Newport-Mesa Unified board, overriding concerns, names Russell Lee-Sung district superintendent
Newport-Mesa Unified School District board members agreed Tuesday to hire Interim Supt. Russell Lee-Sung as superintendent through June 2022, overriding concerns from the public about the prudence of the decision and a claim from the teachers union the move violates board policy.
According to a contract approved in a 6-1 vote, Lee-Sung will serve in the position from Aug. 1 through June 30, 2022 and earn an annual salary of $298,000 plus benefits. A provision in the agreement states the administrator could receive up to six months’ pay should the district terminate him without cause.
Board President Martha Fluor explained options were considered during multiple closed session meetings. Lee-Sung’s selection followed an in-person interview and was vetted through the district’s legal counsel.
Fluor said the promotion would provide stability through the continuing coronavirus pandemic. With three board seats up for election in November (Fluor in Trustee Area 3, Vicki Snell in Area 1 and Dana Black in Area 6), it would also save potential new board members from having to add a nationwide superintendent search to an already steep learning curve.
“This two-year contract will give the newly constituted board in November time to adjust to their new roles and responsibilities and understand school board governance, evaluating Mr. Lee-Sung in 2021 and focusing their attention on the ongoing coronavirus,” Fluor read from a board statement.
But nearly 20 people who spoke in public comment prior to the vote questioned the soundness of foregoing a traditional nationwide search for a replacement for former Supt. Fred Navarro, who retired July 31 after eight years helming the district.
Many urged the board to consider a one-year contract that would give a newly formed board more of a say in its own leadership.
Dr. Fred Navarro, the superintendent of the Newport-Mesa Unified School District, said he plans to retire next month. He held the position since 2012.
“Allowing a temporary superintendent to be given a two-year contract is ridiculous,” said commenter Martha O’Meara. “Give him a one-year contract and start a superintendent search in the next few months. This would allow the new school board to have some input.”
Tamara Fairbanks, president of the Newport-Mesa Federation of Teachers, said promoting an internal candidate without posting the position publicly could be a violation of equal employment opportunities laws and the district’s own policy on superintendent recruitment and selection.
Board Policy 2120 states the board shall establish a search and selection process that considers community input and includes advertising the vacancy and the recruitment of qualified candidates.
“The input of NMFT and other important stakeholders are not being taken into account,” Fairbanks said in her comment. “Board Policy 2120 is being violated by this agenda item. All stakeholder groups should be highly involved in the selection process.”

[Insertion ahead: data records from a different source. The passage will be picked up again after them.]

(* ===== verification/ClientOutage.v ===== *)
(** * An outage of one resource manager

    [Recovery] shows that a cluster whose requests keep failing starves the node cache of
    all clusters, for any clients that satisfy [Unreachable].  Here the clients of the
    repository satisfy it: a cluster without HA whose resource manager refuses
    connections. *)

From S2P Require Import Prelude GoStrings Proto YarnApi NodesSyncer NodesSyncerProofs Recovery.
From S2P Require Import Wire Security Net Ipc IpcProofs IpcRuns Config YarnClient YarnClientProofs.

Local Open Scope string_scope.

Section Outage.
Context {E : Type} {UA : UserApi E} {RA : RandApi E} {UU : UuidApi E} {PW : Protowire} {PL : ProtowireLaws}.
Context {P1 : ProtoMessage RpcRequestHeaderProto} {P2 : ProtoMessage RpcResponseHeaderProto}.
Context {P3 : ProtoMessage IpcConnectionContextProto} {P4 : ProtoMessage RequestHeaderProto}.
Context {P5 : ProtoMessage RpcSaslProto}.
Context {PQ1 : ProtoMessage GetClusterNodesRequestProto}.
Context {PR1 : ProtoMessage GetClusterNodesResponseProto}.
Context {PQ2 : ProtoMessage UpdateNodeResourceRequestProto}.
Context {PR2 : ProtoMessage UpdateNodeResourceResponseProto}.
Context {PQ3 : ProtoMessage GetServiceStatusRequestProto}.
Context {PR3 : ProtoMessage GetServiceStatusResponseProto}.
Context (cap_of : nat → nat).
Context {OF : OsFiles E} {XA : XmlApi} {DW : DirWalk E}.
Implicit Types (w : CW E) (p : positive).

#[local] Instance outage_clients : YarnClient (CW E) positive := yarn_client_impl cap_of.

(** ** Refused connections *)

(** Every dial of [a] to come fails. *)
Definition refused (a : string) (n : Net E) : Prop :=
  Forall (λ d : Peer + error, ∃ e, d = inr e) (default [] (net_peers n !! a)).

Definition stays_refused (a : string) : relation (Net E) := λ n n', refused a n → refused a n'.
#[export] Instance stays_refused_preorder a : PreOrder (stays_refused a).
Proof. split; [by intros n H|intros n1 n2 n3 H1 H2 H; exact (H2 (H1 H))]. Qed.

Lemma refused_sock {A} a p (f : Socket → outcome A * Socket) : preserves (stays_refused a) (on_sock p f).
Proof. intros n r n'. unfold on_sock. repeat case_match; intros [= <- <-]; exact (λ H, H). Qed.
Lemma refused_sec {A} a (k : M (SecState E) A) : preserves (stays_refused a) (in_sec k).
Proof. intros n r n'. unfold in_sec, zoom. destruct (k _). intros [= <- <-]. exact (λ H, H). Qed.
Lemma refused_dial a addr : preserves (stays_refused a) (net_Dial addr).
Proof.
  intros n r n' Hrun Hr. unfold net_Dial in Hrun.
  assert (∀ d rest, net_peers n !! addr = Some (d :: rest) →
    refused a (mkNet (net_socks n) (<[addr := rest]> (net_peers n)) (net_sec n))) as Hpop.
  { intros d rest Ha. unfold refused in *. cbn. destruct (decide (addr = a)) as [->|Hne].
    - rewrite lookup_insert_eq. rewrite Ha in Hr. by inversion Hr.
    - by rewrite lookup_insert_ne. }
  destruct (net_peers n !! addr) as [[|[peer|e] rest]|] eqn:Ha; injection Hrun as <- <-;
    [done|exact (Hpop _ _ eq_refl)|exact (Hpop _ _ eq_refl)|done].
Qed.

Lemma refused_call a Req Resp (PReq : ProtoMessage Req) (PResp : ProtoMessage Resp) c rpc (req : Req)
    (resp : Resp) : preserves (stays_refused a) (Call cap_of c rpc req resp).
Proof.
  apply preserves_Call; intros; try apply refused_sock; try apply refused_sec;
    auto using refused_dial, stays_refused_preorder.
Qed.

(** A call to such an address fails after the dial. *)
Lemma refused_fails {Req Resp} {PReq : ProtoMessage Req} {PResp : ProtoMessage Resp} c cid rpc protocol
    (req : Req) (resp : Resp) (n : Net E) :
  ready c cid → RequestHeaderProto_DeclaringClassProtocolName rpc = Some protocol →
  refused (ServerAddress c) n → ∃ e n', Call cap_of c rpc req resp n = (Err e, n').
Proof.
  intros (Hid & ugi & user & Hugi & Hreal) Hp Hr. unfold Call.
  rewrite Hugi. erewrite M_bind_ok by reflexivity. rewrite Hreal. erewrite M_bind_ok by reflexivity.
  rewrite Hp. erewrite M_bind_ok by reflexivity. rewrite Hid. erewrite M_bind_ok by reflexivity.
  assert (∃ e n', net_Dial (ServerAddress c) n = (Err e, n')) as (e & n' & Hd).
  { unfold net_Dial, refused in *. destruct (net_peers n !! ServerAddress c) as [[|d rest]|]; [eauto| |eauto].
    apply list.Forall_cons in Hr as [[e ->] _]. eauto. }
  exists e, n'. unfold getConnection, setupConnection, mbind, M_bind. by rewrite Hd.
Qed.

(** ** One client's object *)

(** Methods of other clients leave the object alone. *)
Definition same_obj p : relation (CW E) := λ w w', cw_objs w' !! p = cw_objs w !! p.
#[export] Instance same_obj_preorder p : PreOrder (same_obj p).
Proof. unfold same_obj. split; [by intros w|]. intros w1 w2 w3 H1 H2. congruence. Qed.

Lemma obj_in_net {A} p (k : M (Net E) A) : preserves (same_obj p) (in_net k).
Proof. by intros w r w' (n & _ & ->)%in_net_inv. Qed.
Lemma obj_get p p' : preserves (same_obj p) (get_obj p').
Proof. by intros w r w' [-> _]%get_obj_inv. Qed.
Lemma obj_put p p' f : p' ≠ p → preserves (same_obj p) (put_obj p' f).
Proof.
  intros Hne w r w' [(c & _ & _ & ->)|(e & _ & ->)]%put_obj_inv; unfold same_obj; cbn; [|done].
  by apply lookup_insert_ne.
Qed.
#[local] Hint Resolve obj_in_net obj_get obj_put : copilot.

Lemma obj_Initialize p p' : p' ≠ p → preserves (same_obj p) (client_Initialize cap_of p').
Proof. intros Hne. unfold client_Initialize, GetActiveRMID. solve_preserves. Qed.
#[local] Hint Resolve obj_Initialize : copilot.
Lemma obj_Reinitialize p p' : p' ≠ p → preserves (same_obj p) (client_Reinitialize cap_of p').
Proof. intros Hne. unfold client_Reinitialize, client_Close. solve_preserves. Qed.
Lemma obj_nodes p p' req : p' ≠ p → preserves (same_obj p) (client_GetClusterNodes cap_of p' req).
Proof. intros Hne. unfold client_GetClusterNodes, ensure_active, getClusterNodes. solve_preserves. Qed.
Lemma obj_getClusterNodes p req : preserves (same_obj p) (getClusterNodes cap_of p req).
Proof. unfold getClusterNodes. solve_preserves. Qed.

(** ** The outage *)

Context (dir id a adm : string) (cf : configuration) (p : positive).

(** The configuration of the cluster can be read, and has no HA. *)
Hypothesis conf_stable : ∀ e : E, ∃ e', NewYarnConfiguration dir id e = (Ok cf, e').
Hypothesis conf_ha : GetRMEnabledHA cf = Ok false.
Hypothesis conf_addr : GetRMAddress cf = Ok a.
Hypothesis conf_admin : GetRMAdminAddress cf = Ok adm.
(** The operating system answers or reports an error. *)
Hypothesis uuid_returns : ∀ (e : E) y, (uuid_NewV4 e).1 ≠ Panic y.
Hypothesis user_returns : ∀ (e : E) y, (user_Current e).1 ≠ Panic y.

(** The client of the cluster: initialised, or closed since. *)
Definition pinned (c : yarnClient) : Prop :=
  confDir c = dir ∧ clusterID c = id ∧ conf c = Some cf ∧ haEnabled c = false ∧
  (activeRMAddress c = None ∨ activeRMAddress c = Some a).

Definition outage w : Prop :=
  refused a (cw_net w) ∧ ∃ c, cw_objs w !! p = Some c ∧ pinned c.

Lemma in_os_run {A} (k : M E A) (n : Net E) :
  in_os k n = ((k (sec_env (net_sec n))).1,
    mkNet (net_socks n) (net_peers n) (mkSecState (sec_current (net_sec n)) (k (sec_env (net_sec n))).2)).
Proof. unfold in_os, in_sec, in_env, zoom. by destruct (k _). Qed.

(** Dialling succeeds or reports an error; nothing is said to the manager yet. *)
Lemma dial_run c (n : Net E) : pinned c →
  (∃ e n', dial_service (conf c) (activeRMAddress c) GetRMAddress n = (Err e, n')) ∨
  ∃ cl cid n', dial_service (conf c) (activeRMAddress c) GetRMAddress n = (Ok cl, n') ∧
    ready cl cid ∧ ServerAddress cl = a ∧ net_peers n' = net_peers n.
Proof.
  intros (_ & _ & Hcf & _ & Ha). unfold dial_service.
  pose proof (in_os_run uuid_NewV4 n) as H1.
  destruct (uuid_NewV4 (sec_env (net_sec n))) as [[cid|e|y] e1] eqn:Hu; cbn [fst snd] in H1.
  3: { by destruct (uuid_returns (sec_env (net_sec n)) y); rewrite Hu. }
  2: { left. rewrite (M_bind_err _ _ _ _ _ H1). eauto. }
  rewrite (M_bind_ok _ _ _ _ _ H1). set (n1 := mkNet _ _ _) in *.
  assert (∃ r n2, CreateSimpleUGIProto n1 = (r, n2) ∧ net_peers n2 = net_peers n ∧
    ((∃ e, r = Err e) ∨ ∃ u, r = Ok (mkUserInformationProto None (Some u)))) as (r & n2 & H2 & Hp2 & Hr).
  { eexists _, _. split; [apply in_os_run|]. split; [done|]. unfold CreateCurrentUserInfoProto, mbind, M_bind.
    change (sec_env (net_sec n1)) with e1. pose proof (user_returns e1) as Hy.
    destruct (user_Current e1) as [[u|e|y] e2]; [right|left|by destruct (Hy y)]; cbn; eauto. }
  destruct Hr as [[e ->]|[u ->]]; [left; rewrite (M_bind_err _ _ _ _ _ H2); eauto|right].
  rewrite (M_bind_ok _ _ _ _ _ H2), Hcf.
  assert ((match activeRMAddress c with
           | Some a => mret a
           | None => c ← lift_out (deref (Some cf)); lift_out (GetRMAddress c)
           end) n2 = (Ok a, n2)) as Hta.
  { destruct Ha as [-> | ->]; [|done]. erewrite M_bind_ok by reflexivity. unfold lift_out.
    by rewrite conf_addr. }
  rewrite (M_bind_ok _ _ _ _ _ Hta). eexists _, cid, n2. split; [reflexivity|].
  split; [split; [done|by eexists _, u]|done].
Qed.

Lemma outage_fails w : outage w →
  ∃ e w', client_GetClusterNodes cap_of p running_nodes w = (Err e, w').
Proof.
  intros (Hr & c & Hc & Hp). unfold client_GetClusterNodes, ensure_active.
  assert (get_obj p w = (Ok c, w)) as Hget by (unfold get_obj; unfold_M; by rewrite Hc).
  rewrite M_bind_assoc, (M_bind_ok _ _ _ _ _ Hget). cbn beta.
  destruct Hp as (H1 & H2 & H3 & Hha & H5). rewrite Hha, andb_false_r.
  erewrite M_bind_ok by reflexivity. unfold getClusterNodes.
  rewrite M_bind_assoc, (M_bind_ok _ _ _ _ _ Hget). cbn beta. rewrite M_bind_assoc.
  destruct (dial_run c (cw_net w)) as [(e & n' & Hd)|(cl & cid & n' & Hd & Hready & Haddr & Hpeers)];
    [done| |].
  - unfold mbind at 1, M_bind at 1, in_net at 1, zoom at 1. unfold CreateYarnApplicationClient,
      DialApplicationClientProtocolService. rewrite Hd. eauto.
  - erewrite M_bind_ok.
    2: { unfold in_net, zoom, CreateYarnApplicationClient, DialApplicationClientProtocolService.
         rewrite Hd. reflexivity. }
    destruct (refused_fails cl cid (mkRequestHeaderProto (Some "getClusterNodes")
      (Some APPLICATION_CLIENT_PROTOCOL) (Some CLIENT_PROTOCOL_VERSION)) APPLICATION_CLIENT_PROTOCOL
      running_nodes (mkGetClusterNodesResponseProto []) n' Hready eq_refl) as (e & n2 & Hcall).
    { rewrite Haddr. unfold refused. by rewrite Hpeers. }
    assert (YarnApplicationClient_GetClusterNode cap_of cl running_nodes n' = (Err e, n2)) as Hreq
      by exact Hcall.
    exists e. eexists. unfold mbind, M_bind, in_net, zoom. cbn [cw_net]. rewrite Hreq. reflexivity.
Qed.

Definition stays_out : relation (CW E) := λ w w', outage w → outage w'.

Lemma outage_other {A} (k : M (CW E) A) :
  preserves (on_net (stays_refused a)) k → preserves (same_obj p) k → preserves stays_out k.
Proof.
  intros Hn Ho w r w' Hrun (Hr & c & Hc & Hp). split; [exact (Hn _ _ _ Hrun Hr)|].
  exists c. split; [|done]. by rewrite (Ho _ _ _ Hrun).
Qed.

Ltac refused_parts := intros; try apply refused_sec; auto using stays_refused_preorder, refused_call.

Lemma refused_nodes p' req : preserves (on_net (stays_refused a)) (client_GetClusterNodes cap_of p' req).
Proof. apply net_GetClusterNodes; refused_parts. Qed.
Lemma refused_reinitialize p' : preserves (on_net (stays_refused a)) (client_Reinitialize cap_of p').
Proof. apply net_Reinitialize; refused_parts. Qed.

Lemma outage_nodes p' : preserves stays_out (client_GetClusterNodes cap_of p' running_nodes).
Proof.
  destruct (decide (p' = p)) as [->|Hne].
  2: { apply outage_other; [apply refused_nodes|by apply obj_nodes]. }
  intros w r w' Hrun Hout.
  assert (ensure_active cap_of p w = (Ok tt, w)) as He.
  { destruct Hout as (_ & c & Hc & _ & _ & _ & Hha & _). unfold ensure_active.
    erewrite M_bind_ok by (unfold get_obj; unfold_M; by rewrite Hc). cbn beta. by rewrite Hha, andb_false_r. }
  destruct Hout as (Hr & c & Hc & Hp). split.
  - exact (refused_nodes p _ _ _ _ Hrun Hr).
  - exists c. split; [|done]. rewrite <- Hc. revert Hrun. unfold client_GetClusterNodes.
    rewrite (M_bind_ok _ _ _ _ _ He). unfold mbind, M_bind.
    destruct (getClusterNodes cap_of p running_nodes w) as [o w1] eqn:Hg.
    pose proof (obj_getClusterNodes p running_nodes _ _ _ Hg) as Hsame.
    destruct o; by intros [= _ <-].
Qed.

Lemma outage_initialized w c r w' :
  cw_objs w !! p = Some c → confDir c = dir → clusterID c = id →
  client_Initialize cap_of p w = (r, w') → ∃ c', cw_objs w' !! p = Some c' ∧ pinned c'.
Proof.
  intros Hc Hd Hi. unfold client_Initialize.
  erewrite M_bind_ok by (unfold get_obj; unfold_M; by rewrite Hc). cbn beta.
  destruct (conf_stable (sec_env (net_sec (cw_net w)))) as [e' He].
  erewrite M_bind_ok.
  2: { unfold in_net, zoom. rewrite in_os_run, Hd, Hi, He. reflexivity. }
  cbn [fst snd]. erewrite M_bind_ok by (by apply put_ok).
  rewrite conf_ha. erewrite M_bind_ok by reflexivity.
  erewrite M_bind_ok by (apply put_ok; apply lookup_insert_eq). cbn [negb cw_objs cw_net].
  rewrite conf_admin. erewrite M_bind_ok by reflexivity.
  erewrite set_both_run; [|rewrite insert_insert_eq; apply lookup_insert_eq|exact conf_addr].
  intros [= _ <-]. eexists. split; [apply lookup_insert_eq|].
  split; [exact Hd|]. split; [exact Hi|]. split; [done|]. split; [done|]. by right.
Qed.

Lemma outage_reinitialize p' : preserves stays_out (client_Reinitialize cap_of p').
Proof.
  destruct (decide (p' = p)) as [->|Hne].
  2: { apply outage_other; [apply refused_reinitialize|by apply obj_Reinitialize]. }
  intros w r w' Hrun (Hr & c & Hc & Hd & Hi & _). split.
  - exact (refused_reinitialize p _ _ _ Hrun Hr).
  - unfold client_Reinitialize in Hrun. erewrite M_bind_ok in Hrun.
    2: { unfold client_Close. erewrite M_bind_ok by (by apply put_ok).
         erewrite put_ok by apply lookup_insert_eq. cbn [cw_objs cw_net]. by rewrite insert_insert_eq. }
    eapply outage_initialized in Hrun; [exact Hrun|apply lookup_insert_eq|done|done].
Qed.

Lemma outage_unreachable : Unreachable outage p.
Proof.
  split; [exact outage_fails|exact outage_nodes|exact outage_reinitialize].
Qed.

(** The node cache during the outage: with this client in the map nothing of what the
    other managers answer is ever cached. *)
Lemma outage_starves_all {MR : MapRange} cluster r (h : Heap (CW E) positive) q :
  deref_map (yarnClients r) h !! cluster = Some p → outage (heap_world h) →
  rtc (polling_step outage p cluster) (Running r h) q →
  match q with
  | Running r' _ | Stopped r' _ => r' = r
  | Crashed _ => True
  end.
Proof. intros Hc Ho. pose proof outage_unreachable. by apply starved_run. Qed.
End Outage.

Legal counsel Spencer Covert explained the board was within its rights to promote Lee-Sung without adhering to the policy, which outlines guidelines but doesn’t give mandates.
“One of the guidelines that is in there is the ability to promote from within,” Covert said. “There is no legal requirement to post and advertise for position of school superintendent — ultimately, it’s going to be the decision of the board how it wants to fill this position.”
Board members largely supported the contract, praising Lee-Sung’s leadership and problem-solving skills demonstrated since his arrival in 2015 as Newport-Mesa’s associate superintendent and chief human resource officer.
In five years, the administrator has risen swiftly through several high-level positions.
Appointed acting associate superintendent and chief academic officer in July 2016, Lee-Sung was serving as deputy superintendent by the following year. He remained in that position until this July, when officials announced Navarro’s impending retirement and named him acting superintendent.
On Tuesday, Lee-Sung thanked the board and affirmed his “proud record” of increasing student achievement.
“I would love an opportunity to be able to meet people … and, more importantly, for me to listen and to build those bridges and keep our district not only stabilized, but moving forward and bringing it to higher levels than it’s ever been,” he said.
Trustee Ashley Anderson, who cast the lone dissenting vote, said she would have preferred to see a one-year contract. She also questioned the board’s failure to post the position.
“There are other people on staff who may have wanted to apply and could have come in and been stable [for] our district, but they didn’t have that opportunity,” Anderson said.